*Instructions to follow:*
Copy exactly the lines of the records below, and only those lines, beginning with the line that contains "finished : list T" and ending with the line that contains "(S (thrown p))".

*Dataset entries:*
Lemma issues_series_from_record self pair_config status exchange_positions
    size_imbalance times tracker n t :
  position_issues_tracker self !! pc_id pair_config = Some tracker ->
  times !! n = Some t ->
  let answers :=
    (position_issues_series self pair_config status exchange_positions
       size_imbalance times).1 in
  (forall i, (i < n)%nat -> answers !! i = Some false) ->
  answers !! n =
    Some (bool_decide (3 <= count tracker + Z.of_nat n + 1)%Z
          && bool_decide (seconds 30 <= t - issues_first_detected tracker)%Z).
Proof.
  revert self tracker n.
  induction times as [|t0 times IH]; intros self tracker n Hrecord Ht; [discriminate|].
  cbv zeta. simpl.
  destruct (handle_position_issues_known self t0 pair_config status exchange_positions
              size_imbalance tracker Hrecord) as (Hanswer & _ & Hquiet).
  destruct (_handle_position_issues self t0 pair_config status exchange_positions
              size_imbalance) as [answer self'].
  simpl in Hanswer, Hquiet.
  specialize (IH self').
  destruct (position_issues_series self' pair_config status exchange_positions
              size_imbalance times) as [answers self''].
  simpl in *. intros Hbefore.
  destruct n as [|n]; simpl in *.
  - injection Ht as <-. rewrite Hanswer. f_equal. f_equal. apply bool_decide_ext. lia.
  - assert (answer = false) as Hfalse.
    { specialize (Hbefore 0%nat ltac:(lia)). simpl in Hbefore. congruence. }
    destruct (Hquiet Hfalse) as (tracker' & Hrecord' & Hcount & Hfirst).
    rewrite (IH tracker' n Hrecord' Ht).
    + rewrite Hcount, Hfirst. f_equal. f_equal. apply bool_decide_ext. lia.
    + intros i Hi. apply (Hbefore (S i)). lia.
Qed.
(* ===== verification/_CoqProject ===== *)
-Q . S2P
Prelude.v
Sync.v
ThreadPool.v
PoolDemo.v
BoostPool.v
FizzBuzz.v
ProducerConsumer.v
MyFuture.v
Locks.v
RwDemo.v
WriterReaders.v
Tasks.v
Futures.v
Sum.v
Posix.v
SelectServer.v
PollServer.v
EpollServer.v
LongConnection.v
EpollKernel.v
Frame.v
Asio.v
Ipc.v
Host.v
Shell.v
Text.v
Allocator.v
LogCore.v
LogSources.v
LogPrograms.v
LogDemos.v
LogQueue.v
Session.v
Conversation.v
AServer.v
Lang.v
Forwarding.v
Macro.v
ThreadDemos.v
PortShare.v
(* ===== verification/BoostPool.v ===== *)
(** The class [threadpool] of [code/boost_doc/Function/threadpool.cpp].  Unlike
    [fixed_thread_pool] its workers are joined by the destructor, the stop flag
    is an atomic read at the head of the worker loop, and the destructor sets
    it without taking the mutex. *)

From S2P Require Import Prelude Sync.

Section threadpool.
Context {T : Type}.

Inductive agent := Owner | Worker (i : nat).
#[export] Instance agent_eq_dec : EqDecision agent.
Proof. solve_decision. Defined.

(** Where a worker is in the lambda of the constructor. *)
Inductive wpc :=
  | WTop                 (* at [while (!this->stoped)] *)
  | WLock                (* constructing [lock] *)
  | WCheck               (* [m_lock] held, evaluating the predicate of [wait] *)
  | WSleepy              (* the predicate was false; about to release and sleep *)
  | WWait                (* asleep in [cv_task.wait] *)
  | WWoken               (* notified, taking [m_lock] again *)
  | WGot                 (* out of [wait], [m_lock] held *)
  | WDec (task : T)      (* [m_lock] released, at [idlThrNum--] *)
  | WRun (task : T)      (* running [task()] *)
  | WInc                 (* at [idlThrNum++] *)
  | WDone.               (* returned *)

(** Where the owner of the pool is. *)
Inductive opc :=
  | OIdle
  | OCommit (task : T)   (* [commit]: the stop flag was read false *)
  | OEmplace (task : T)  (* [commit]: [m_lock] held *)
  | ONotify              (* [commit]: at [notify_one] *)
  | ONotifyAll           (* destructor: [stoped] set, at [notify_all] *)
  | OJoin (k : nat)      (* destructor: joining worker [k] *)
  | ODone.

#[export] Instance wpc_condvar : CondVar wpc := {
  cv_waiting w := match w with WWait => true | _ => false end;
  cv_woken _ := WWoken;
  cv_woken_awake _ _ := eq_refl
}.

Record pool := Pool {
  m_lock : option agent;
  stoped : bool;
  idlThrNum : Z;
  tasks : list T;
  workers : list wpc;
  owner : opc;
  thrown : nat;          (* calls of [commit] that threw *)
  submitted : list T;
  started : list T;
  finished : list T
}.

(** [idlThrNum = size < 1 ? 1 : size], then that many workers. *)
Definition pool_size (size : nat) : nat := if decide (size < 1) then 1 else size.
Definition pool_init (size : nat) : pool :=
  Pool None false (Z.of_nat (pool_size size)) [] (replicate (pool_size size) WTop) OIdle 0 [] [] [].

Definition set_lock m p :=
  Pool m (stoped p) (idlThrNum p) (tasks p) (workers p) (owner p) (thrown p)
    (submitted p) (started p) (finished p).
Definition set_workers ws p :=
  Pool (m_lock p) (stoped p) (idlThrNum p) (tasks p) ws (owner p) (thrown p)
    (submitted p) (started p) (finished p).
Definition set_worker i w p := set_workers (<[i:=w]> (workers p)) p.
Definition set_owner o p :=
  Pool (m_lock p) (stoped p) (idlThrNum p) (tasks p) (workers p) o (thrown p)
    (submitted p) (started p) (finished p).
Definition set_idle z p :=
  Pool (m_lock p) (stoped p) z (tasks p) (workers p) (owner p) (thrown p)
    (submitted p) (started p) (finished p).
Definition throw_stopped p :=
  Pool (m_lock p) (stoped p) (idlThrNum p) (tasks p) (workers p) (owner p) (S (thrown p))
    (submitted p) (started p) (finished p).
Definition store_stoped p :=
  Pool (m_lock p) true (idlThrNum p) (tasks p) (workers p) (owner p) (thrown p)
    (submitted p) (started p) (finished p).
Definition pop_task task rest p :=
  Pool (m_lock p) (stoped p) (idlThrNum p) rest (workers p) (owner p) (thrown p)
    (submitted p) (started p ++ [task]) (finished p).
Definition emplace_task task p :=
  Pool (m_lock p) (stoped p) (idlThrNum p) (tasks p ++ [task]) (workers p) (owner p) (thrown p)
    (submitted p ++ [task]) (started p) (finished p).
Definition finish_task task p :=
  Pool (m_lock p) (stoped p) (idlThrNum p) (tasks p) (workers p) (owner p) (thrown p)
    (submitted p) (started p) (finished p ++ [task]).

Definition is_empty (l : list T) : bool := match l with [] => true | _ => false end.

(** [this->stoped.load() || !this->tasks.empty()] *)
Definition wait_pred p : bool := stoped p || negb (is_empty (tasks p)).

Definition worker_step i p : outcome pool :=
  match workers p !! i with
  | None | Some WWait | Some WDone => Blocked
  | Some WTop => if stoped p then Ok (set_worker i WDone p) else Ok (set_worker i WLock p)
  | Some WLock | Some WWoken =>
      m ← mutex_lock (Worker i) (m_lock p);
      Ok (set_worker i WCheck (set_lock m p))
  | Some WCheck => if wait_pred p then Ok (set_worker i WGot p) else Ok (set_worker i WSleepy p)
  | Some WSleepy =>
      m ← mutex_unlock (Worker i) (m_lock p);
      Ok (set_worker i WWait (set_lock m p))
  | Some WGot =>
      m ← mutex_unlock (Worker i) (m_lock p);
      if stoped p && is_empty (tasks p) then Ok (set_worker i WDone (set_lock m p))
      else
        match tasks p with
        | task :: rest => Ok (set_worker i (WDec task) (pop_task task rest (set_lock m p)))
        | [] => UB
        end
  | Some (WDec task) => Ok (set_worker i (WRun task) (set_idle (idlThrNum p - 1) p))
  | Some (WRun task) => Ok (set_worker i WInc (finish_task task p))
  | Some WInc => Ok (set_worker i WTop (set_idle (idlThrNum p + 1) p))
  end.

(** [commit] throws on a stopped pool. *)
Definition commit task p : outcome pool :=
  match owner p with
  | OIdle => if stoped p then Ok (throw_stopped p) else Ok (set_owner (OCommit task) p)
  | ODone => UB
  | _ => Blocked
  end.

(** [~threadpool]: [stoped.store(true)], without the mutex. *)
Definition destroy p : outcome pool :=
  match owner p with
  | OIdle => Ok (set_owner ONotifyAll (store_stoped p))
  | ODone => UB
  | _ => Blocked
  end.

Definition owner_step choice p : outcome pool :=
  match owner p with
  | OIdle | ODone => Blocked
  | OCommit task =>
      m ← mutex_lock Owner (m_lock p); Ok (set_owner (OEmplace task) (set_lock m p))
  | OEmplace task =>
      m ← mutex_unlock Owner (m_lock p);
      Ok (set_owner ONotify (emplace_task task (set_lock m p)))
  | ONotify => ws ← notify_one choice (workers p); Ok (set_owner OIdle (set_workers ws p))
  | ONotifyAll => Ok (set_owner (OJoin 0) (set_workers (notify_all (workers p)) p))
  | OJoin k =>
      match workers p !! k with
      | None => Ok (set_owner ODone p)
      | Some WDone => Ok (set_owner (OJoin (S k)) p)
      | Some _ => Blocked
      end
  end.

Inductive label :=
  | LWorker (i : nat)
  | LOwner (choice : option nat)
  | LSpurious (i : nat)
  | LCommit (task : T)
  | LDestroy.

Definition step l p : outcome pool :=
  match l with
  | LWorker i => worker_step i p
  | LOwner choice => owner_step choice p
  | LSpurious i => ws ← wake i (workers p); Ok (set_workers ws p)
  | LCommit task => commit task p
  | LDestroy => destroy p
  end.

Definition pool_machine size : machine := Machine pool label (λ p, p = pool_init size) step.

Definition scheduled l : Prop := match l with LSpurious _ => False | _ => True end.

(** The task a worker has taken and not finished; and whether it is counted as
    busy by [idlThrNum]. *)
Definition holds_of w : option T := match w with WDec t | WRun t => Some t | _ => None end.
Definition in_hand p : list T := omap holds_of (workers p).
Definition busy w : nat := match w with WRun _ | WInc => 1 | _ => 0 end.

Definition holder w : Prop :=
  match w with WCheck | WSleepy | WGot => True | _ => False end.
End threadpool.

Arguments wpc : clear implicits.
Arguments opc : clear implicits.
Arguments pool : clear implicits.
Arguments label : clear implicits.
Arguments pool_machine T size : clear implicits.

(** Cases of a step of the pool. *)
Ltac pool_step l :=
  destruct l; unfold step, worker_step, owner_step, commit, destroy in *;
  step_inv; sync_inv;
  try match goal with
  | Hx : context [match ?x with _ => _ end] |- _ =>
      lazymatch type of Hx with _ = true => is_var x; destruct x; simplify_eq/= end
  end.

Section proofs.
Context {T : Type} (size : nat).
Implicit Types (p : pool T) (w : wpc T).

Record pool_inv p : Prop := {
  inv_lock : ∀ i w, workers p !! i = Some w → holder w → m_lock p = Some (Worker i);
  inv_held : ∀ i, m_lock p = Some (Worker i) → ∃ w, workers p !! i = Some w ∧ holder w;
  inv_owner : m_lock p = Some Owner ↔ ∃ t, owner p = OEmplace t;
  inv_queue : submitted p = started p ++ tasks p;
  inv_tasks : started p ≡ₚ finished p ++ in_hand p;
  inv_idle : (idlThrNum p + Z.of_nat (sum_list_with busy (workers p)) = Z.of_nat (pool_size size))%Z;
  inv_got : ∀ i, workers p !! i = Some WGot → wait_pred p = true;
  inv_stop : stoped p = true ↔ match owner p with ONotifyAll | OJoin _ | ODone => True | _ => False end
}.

--

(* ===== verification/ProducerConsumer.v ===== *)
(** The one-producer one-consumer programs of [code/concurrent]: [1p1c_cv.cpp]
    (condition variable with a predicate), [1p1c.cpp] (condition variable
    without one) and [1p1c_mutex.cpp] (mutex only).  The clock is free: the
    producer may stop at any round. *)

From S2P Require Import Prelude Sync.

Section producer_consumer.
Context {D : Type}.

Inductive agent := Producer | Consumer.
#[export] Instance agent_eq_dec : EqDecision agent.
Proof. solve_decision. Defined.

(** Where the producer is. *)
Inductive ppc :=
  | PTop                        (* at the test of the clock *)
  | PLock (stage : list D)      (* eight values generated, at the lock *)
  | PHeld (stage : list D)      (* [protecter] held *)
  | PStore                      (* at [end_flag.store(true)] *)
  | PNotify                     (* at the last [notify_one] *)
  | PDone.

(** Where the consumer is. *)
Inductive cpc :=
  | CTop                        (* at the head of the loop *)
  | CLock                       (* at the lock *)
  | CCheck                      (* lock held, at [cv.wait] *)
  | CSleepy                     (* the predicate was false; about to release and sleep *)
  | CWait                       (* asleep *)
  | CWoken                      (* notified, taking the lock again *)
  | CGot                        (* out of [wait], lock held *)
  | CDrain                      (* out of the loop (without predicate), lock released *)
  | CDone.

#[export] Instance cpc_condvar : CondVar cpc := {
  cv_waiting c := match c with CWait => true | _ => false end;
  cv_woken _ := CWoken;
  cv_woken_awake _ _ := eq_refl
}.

*Exercise output:*
  finished : list T
}.

(** [idlThrNum = size < 1 ? 1 : size], then that many workers. *)
Definition pool_size (size : nat) : nat := if decide (size < 1) then 1 else size.
Definition pool_init (size : nat) : pool :=
  Pool None false (Z.of_nat (pool_size size)) [] (replicate (pool_size size) WTop) OIdle 0 [] [] [].

Definition set_lock m p :=
  Pool m (stoped p) (idlThrNum p) (tasks p) (workers p) (owner p) (thrown p)
    (submitted p) (started p) (finished p).
Definition set_workers ws p :=
  Pool (m_lock p) (stoped p) (idlThrNum p) (tasks p) ws (owner p) (thrown p)
    (submitted p) (started p) (finished p).
Definition set_worker i w p := set_workers (<[i:=w]> (workers p)) p.
Definition set_owner o p :=
  Pool (m_lock p) (stoped p) (idlThrNum p) (tasks p) (workers p) o (thrown p)
    (submitted p) (started p) (finished p).
Definition set_idle z p :=
  Pool (m_lock p) (stoped p) z (tasks p) (workers p) (owner p) (thrown p)
    (submitted p) (started p) (finished p).
Definition throw_stopped p :=
  Pool (m_lock p) (stoped p) (idlThrNum p) (tasks p) (workers p) (owner p) (S (thrown p))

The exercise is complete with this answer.